Review: Wonka and why you need to Oompa, Loompa, doom-pa-dee see it
Roald-ing the dice…
The assorted works of Roald Dahl represent some of my earliest childhood reading memories. Post-bedtime, under-the-duvet word guzzling, mini maglite gripped in one hand, a free finger tracing each line of text. These were magical tales of resilient children and adults bullying for sport, fantastic fauna, scheming capitalists, potions, pogswizzlers and whizzpoppers – entire, self-contained worlds raised and razed, conjured, conquered, and crammed Bogtrotter-like into deep cerebral nostalgia pockets.
Wonka director, Paul King is no stranger to dealing with the delicacies of adapting beloved children’s classics from British literature. He’s made two great Paddington movies. But this new project, released in UAE cinemas on December 14 – presents some additional complications.

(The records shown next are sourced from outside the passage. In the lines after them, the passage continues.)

Lemma featureAttr_evaluated_per_feature_witness :
  let t := (createTechnique Demo.dynamicLine Demo.partitionedLine
              [("color", Some (VStr "road"))] []).1 in
  "lineWidth" <> "_index"
  /\ "lineWidth" <> "_styleSetIndex"
  /\ assigned "lineWidth"
       (default [] (_dynamicFeatureAttributes Demo.partitionedLine))
     = Some (DynExpr (Demo.Get "width"))
  /\ ("lineWidth"
      ∉ (default [] (_dynamicForwaredAttributes Demo.partitionedLine)).*1)
  /\ evaluateFeatureAttr Demo.noLevels (getProperty t "lineWidth")
       (createFeatureEnv Demo.wideRoad 14) None
     = Ret (Some (VNum 5)).
Proof.
  intros t.
  assert ("lineWidth" <> "_index") as H1 by discriminate.
  assert ("lineWidth" <> "_styleSetIndex") as H2 by discriminate.
  assert (assigned "lineWidth"
            (default [] (_dynamicFeatureAttributes Demo.partitionedLine))
          = Some (DynExpr (Demo.Get "width"))) as H3
    by (vm_compute; reflexivity).
  assert ("lineWidth"
          ∉ (default [] (_dynamicForwaredAttributes
                           Demo.partitionedLine)).*1) as H4.
  { assert ((default [] (_dynamicForwaredAttributes
                           Demo.partitionedLine)).*1 = []) as ->
      by (vm_compute; reflexivity).
    apply not_elem_of_nil. }
  repeat (split; [assumption|]).
  destruct (featureAttr_evaluated_per_feature (collaborators := Demo.impl)
              Demo.noLevels Demo.dynamicLine Demo.partitionedLine
              [("color", Some (VStr "road"))] [] "lineWidth"
              (Demo.Get "width")
              (createFeatureEnv (collaborators := Demo.impl) Demo.wideRoad 14)
              H1 H2 H3 H4) as [_ Heval].
  etrans; [exact Heval|]. vm_compute. reflexivity.
Defined.

Lemma without_final_every_rule_visited_witness :
  let x := default Demo.lineLeaf (head (styleSet Demo.dynamicEvaluator)) in
  noFinal (styleSet Demo.dynamicEvaluator) = true
  /\ isThrow (getMatchingTechniques Demo.narrowRoad
                Demo.dynamicEvaluator).2 = false
  /\ styleSet Demo.dynamicEvaluator
     = [] ++ x :: tail (styleSet Demo.dynamicEvaluator)
  /\ exists st,
       Reaches Demo.narrowRoad [] (styleSet Demo.dynamicEvaluator)
         (mkWalk (m_techniques Demo.dynamicEvaluator) [] []) [] x st.
Proof.
  intros x.
  assert (noFinal (styleSet Demo.dynamicEvaluator) = true) as H1
    by (vm_compute; reflexivity).
  assert (isThrow (getMatchingTechniques Demo.narrowRoad
                     Demo.dynamicEvaluator).2 = false) as H2
    by (vm_compute; reflexivity).
  assert (styleSet Demo.dynamicEvaluator
          = [] ++ x :: tail (styleSet Demo.dynamicEvaluator)) as H3
    by (apply head_tail, is_Some_alt; vm_compute; exact I).
  repeat (split; [assumption|]).
  exact (without_final_every_rule_visited Demo.narrowRoad
           Demo.dynamicEvaluator [] _ x H1 H2 H3).
Defined.

Lemma leaf_without_technique_yields_nothing_witness :
  let r := processStyle Demo.emptyEnv [] (IStyle Demo.noneRule noParams None)
             Demo.freshWalk in
  (forall name, technique Demo.noneRule = Some name -> name = "none")
  /\ w_result r.1.2 = []
  /\ w_techniques r.1.2 = []
  /\ r.2 = Ret true.
Proof.
  intros r.
  assert (forall name, technique Demo.noneRule = Some name -> name = "none")
    as H1 by (intros name [= <-]; reflexivity).
  split; [exact H1|].
  destruct (leaf_without_technique_yields_nothing (collaborators := Demo.impl)
              Demo.emptyEnv [] Demo.noneRule noParams Demo.freshWalk H1)
    as (Hres & Htech & _ & _ & Hout).
  split; [exact Hres|]. split; [exact Htech|]. exact Hout.
Defined.

Lemma techniques_cached_once_witness :
  let ev := afterCalls [Demo.narrowRoad; Demo.river; Demo.wideRoad]
              Demo.dynamicEvaluator in
  new_StyleSetEvaluator
    [Demo.leafRule Demo.dynamicLine;
     Demo.leafRule (Demo.withTechnique "text" Demo.rule)]
  = Some Demo.dynamicEvaluator
  /\ length (styleSet ev ≫= allCached) = 3%nat
  /\ NoDup (techniqueIndex <$> (styleSet ev ≫= allCached)).
Proof.
  intros ev.
  assert (new_StyleSetEvaluator
            [Demo.leafRule Demo.dynamicLine;
             Demo.leafRule (Demo.withTechnique "text" Demo.rule)]
          = Some Demo.dynamicEvaluator) as Hnew
    by (apply default_Some, is_Some_alt; vm_compute; exact I).
  split; [exact Hnew|]. split; [vm_compute; reflexivity|].
  exact (proj2 (techniques_cached_once _ Demo.dynamicEvaluator
                  [Demo.narrowRoad; Demo.river; Demo.wideRoad] Hnew)).
Defined.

The first is that his muse, Willy Wonka, has already been memorably portrayed by Gene Wilder, in the 1971 film Willy Wonka & the Chocolate Factory. There was also the 2005, Charlie and the Chocolate Factory reboot with Johny Depp, but in terms of everlasting flavour, it’s very much Oompa, Loompa, doom-pa-dee-two in the pecking order.

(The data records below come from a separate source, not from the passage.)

Definition group_keys (df : DataFrame) : list group_key :=
  stable_sort key_before (remove_dups (omap row_key df)).

(** ["count"] of [message_id]: the rows of the group, since [message_id]
    is never missing. *)
Definition message_count (k : group_key) (df : DataFrame) : Z :=
  Z.of_nat (length (List.filter (fun r => bool_decide (row_key r = Some k)) df)).

(** [df_messages.groupby(["year_month", "sender"]).agg({"message_id": "count"})] *)
Definition groupby_count (df : DataFrame) : list counted :=
  List.map (fun k => (k, message_count k df)) (group_keys df).

(** [sort_values(["year_month", "message_id"], ascending=[True, False])] *)
Definition sort_before (a b : counted) : bool :=
  (period_of a <? period_of b)
  || ((period_of a =? period_of b) && (count_of b <? count_of a)).

Definition sort_values (grouped : list counted) : list counted :=
  stable_sort sort_before grouped.

Definition count_period (p : Z) (l : list Z) : Z :=
  Z.of_nat (length (List.filter (Z.eqb p) l)).

(** [groupby("year_month").head(n)] keeps, in frame order, the rows with
    fewer than [n] earlier rows of their period; for a negative [n], the
    rows with at least [-n] later rows of their period. *)
Fixpoint head_from (n : Z) (seen : list Z) (l : list counted) : list counted :=
  match l with
  | [] => []
  | x :: l' =>
      let keep :=
        if 0 <=? n then count_period (period_of x) seen <? n
        else - n <=? count_period (period_of x) (List.map period_of l') in
      if keep then x :: head_from n (period_of x :: seen) l'
      else head_from n (period_of x :: seen) l'
  end.

Definition groupby_head (n : Z) (l : list counted) : list counted := head_from n [] l.

(** Lines 187-196. *)
Definition get_top_senders_by_month (df_messages : DataFrame) (top_x : Z) : list counted :=
  let grouped := groupby_count df_messages in
  let sorted_data := sort_values grouped in
  groupby_head top_x sorted_data.

(** The order of [sort_values]: periods ascending, counts descending. *)
Definition sorted_order (a b : counted) : Prop :=
  period_of a < period_of b
  \/ (period_of a = period_of b /\ count_of b <= count_of a).

Definition in_period (p : Z) (x : counted) : bool := period_of x =? p.


End Aggregators.

(** ** Ranker: [compute_sender_scores] *)

Module Ranker.
Import Aggregators.

(** The locals of the loop; [cur_year_month] is [None] while it still
    holds the initial empty string, which is equal to no period. *)
Record rank_state := mkRank {
  senders_to_scores : list (string * Z);
  cur_year_month : option Z;
  cur_rank : Z
}.

Definition rank_init : rank_state := mkRank [] None 0.

(** [if year_month != cur_year_month: cur_rank = 0; cur_year_month = year_month] *)
Definition start_period (st : rank_state) (year_month : Z) : rank_state :=
  if bool_decide (Some year_month ≠ cur_year_month st)
  then mkRank (senders_to_scores st) (Some year_month) 0
  else st.

(** One iteration of [for year_month, sender in top_senders_by_month.index].
    [senders_to_scores] is a [defaultdict] with default 0. *)
Definition rank_step (st : rank_state) (index : group_key) : rank_state :=
  let '(year_month, sender) := index in
  let st1 := start_period st year_month in
  let old := default 0 (dict_get (senders_to_scores st1) sender) in
  mkRank (dict_set (senders_to_scores st1) sender (old + (5 - cur_rank st1)))
         (cur_year_month st1)
         (cur_rank st1 + 1).

Definition rank_loop (index : list group_key) : rank_state :=
  fold_left rank_step index rank_init.

(** [str(value)] of a Python [int]. *)
Definition str (value : Z) : string := NilZero.string_of_int (Z.to_int value).

Definition format_score (item : string * Z) : string :=
  (fst item ++ ": " ++ str (snd item))%string.

(** [sorted(items, key=lambda x: x[1], reverse=True)]: the higher score
    first, equal scores in the order of the dictionary. *)
Definition score_before (a b : string * Z) : bool := snd b <? snd a.

(** Lines 199-216. *)
Definition compute_sender_scores (top_senders_by_month : list counted) : list string :=
  let st := rank_loop (List.map fst top_senders_by_month) in
  List.map format_score (stable_sort score_before (senders_to_scores st)).

(** The rank of a row of period [p]: the number of rows of period [p]
    that stand immediately before it.  [run_of] reads the earlier rows
    backwards. *)
Fixpoint run_of (p : Z) (rev_pre : list group_key) : Z :=
  match rev_pre with
  | (q, _) :: l => if q =? p then 1 + run_of p l else 0
  | [] => 0
  end.

Definition rank_after (pre : list group_key) (p : Z) : Z := run_of p (rev pre).

(** The sum, over the rows of sender [s], of 5 minus the rank of the row. *)
Fixpoint total_from (pre l : list group_key) (s : string) : Z :=
  match l with
  | [] => 0
  | (p, s') :: l' =>
      (if bool_decide (s' = s) then 5 - rank_after pre p else 0)
      + total_from (pre ++ [(p, s')]) l' s
  end.

Definition total_score (index : list group_key) (s : string) : Z :=
  total_from [] index s.


End Ranker.

(** ** Aggregators: [get_messages_per_year] *)

Module Yearly.

(** [df_messages.groupby("year").size()]: one entry per year that occurs,
    in ascending order of the years, with the number of rows of the year. *)
Definition messages_per_year (df_messages : DataFrame) : list (Z * Z) :=
  List.map
    (fun y => (y, Z.of_nat (length (List.filter (fun r => year (msg r) =? y) df_messages))))
    (stable_sort Z.ltb (remove_dups (List.map (fun r => year (msg r)) df_messages))).

(** Lines 146-158: ["Messages in {}: {}".format(year, count)] for each
    entry of the series. *)
Definition get_messages_per_year (df_messages : DataFrame) : list string :=
  List.map
    (fun item => ("Messages in " ++ Ranker.str (fst item) ++ ": "
                  ++ Ranker.str (snd item))%string)
    (messages_per_year df_messages).

End Yearly.

(** ** Presentation: the series that [plot_messages_by_sender_over_time] draws *)

Module Plot.

(** Line 172: [df_messages[df_messages["sender"] == sender]]; a missing
    sender is equal to no string. *)
Definition df_one_sender (df_messages : DataFrame) (sender' : string) : DataFrame :=
  Filters.select df_messages
    (List.map (fun r => bool_decide (sender r = Some sender')) df_messages).

(** Line 174: [df_one_sender.groupby("year_month")["message_id"].count()],
    the months of the sender in ascending order with their message counts. *)
Definition df_sender_counts (df_messages : DataFrame) (sender' : string) : list (Z * Z) :=
  let one := df_one_sender df_messages sender' in
  List.map
    (fun p => (p, Z.of_nat (length (List.filter (fun r => year_month (msg r) =? p) one))))
    (stable_sort Z.ltb (remove_dups (List.map (fun r => year_month (msg r)) one))).

End Plot.

(** ** Notions used to state further properties *)

Module Counts.

(** Sum of a list of integers. *)
Definition sumZ (l : list Z) : Z := fold_right Z.add 0 l.


(** The rows of conversation [c], as [single_chat] selects them. *)
Definition of_chat (c : Z) (r : JoinedRow) : bool := Filters.cell_eqb (chat_id r) c.

(** Number of rows of a table with conversation id [c]. *)
Definition rows_of_chat (df : DataFrame) (c : Z) : nat :=
  length (List.filter (fun r => bool_decide (chat_id r = Some c)) df).

(** Every sender of the table is a non-empty string. *)
Definition named_senders (df : DataFrame) : Prop :=
  Forall (fun r => exists s, sender r = Some s /\ s <> "") df.

(** A series of counts by an integer key: the keys that occur, ascending,
    each with the number of rows that have it. *)
Definition series_by (key : JoinedRow -> Z) (l : DataFrame) : list (Z * Z) :=
  List.map (fun k => (k, Z.of_nat (length (List.filter (fun r => key r =? k) l))))
    (stable_sort Z.ltb (remove_dups (List.map key l))).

The second challenge was that this is uncharted territory – an origin story of a Roald Dahl character, that wasn’t written by Roald Dahl. How did King engage with this? Is the end product more informed by the books? Or is it a reverse engineering project based on Gene’s iconic performance?
A Wonka on the Wilder side?
Before its release, there were other concerns about the movie, particularly around the casting choice of Timothée Chalamet. He can act, but will he wow as wee Willy Wonka, pre-chocolate-factory?
The answer to that – is largely, yes. Though not in the way his Wilder Wonka wardrobe initially teases. There are elements of what might be construed as an early uncorrupted avatar of the 1971 film’s workplace-negligence-lawsuit-enthusiast. But Chalamet’s Chocolatier feels closer to a literary extrapolation – he’s songful, warm, whimsical, and poetically naiive.
That tone of book-trumping-film bias continues across the production. Save for the teasingly deployed opening dun-dun-duns of Pure Imagination, and a few ‘Good Day Sir’ nods, almost everything else (look at the character names and their respective characterisations) feels like a meticulously researched aggregate of Dahlian thought.
Even the song and dance numbers ring Roald (for which music maestro, Neil Hannon absolutely deserves an Oscar nomination) though they of course, played no part in the source material. His assimilated penmanship is everywhere, from The Twits/Trunchbull-esque pairing of Olivia Colman as Mrs. Scrubbit and Tom Davis’ Bleacher (who steal every scene they’re part of) to the deftly spun call-backstory of Slugworth (Paterson Joseph). We’re gifted a Matilda figure in Calah Lane’s Noodle, a chocolate box non-specific European city backdrop, a squishously capricious Chief of Police (Keegan-Michael Key) and ‘allsorts’ of magical, marvelous, fantastically farcical, damn-it-if-it’s-not-Dahl mayhem.
Life is like a box of chocolates
The film opens with the conclusion of Wonka’s nautical expeditions. He’s travelled the world learning the secret wisdom of closed-book confectionary. It’s time to put his dreams of a chocolate empire, inspired by his dearly departed mother, into action.
Monopolised markets abhor an upstart, and so his entrepreneurial efforts are hamstrung by a cabal of rival candy magnates, and Wonka finds himself forced out of the race before he’s begun. Even for a man who always sees the box of Quality Street half-full, when he looks down, he finds it’s just a mix of empty wrappers and coconut creams.
Worse though. Following a terms and conditions oversight of U2-album-on-iPhone proportions (another film callback for the fans), our protagonist ends up locked into indentured servitude with little hope of escape.
A little hope goes a long way
Speaking of little, I really have to make a slight discursive detour to mention the immensely important inclusion of Hugh Grant as a curmudgeonly Oompa-Loompa. I’m not going to spoil it for you, I’m just glad it happened (even if he reportedly isn’t).
Verdict
The studio certainly picked the right release window. It’s not a Christmas movie, but it might as well be. It’s full of festive family feel-good energy. So if you’re only booking one cinema outing with the kids this season, go and Oompa, Loompa, doom-pa-see it.
Wonka is out in cinemas across the UAE from Thursday, December 14.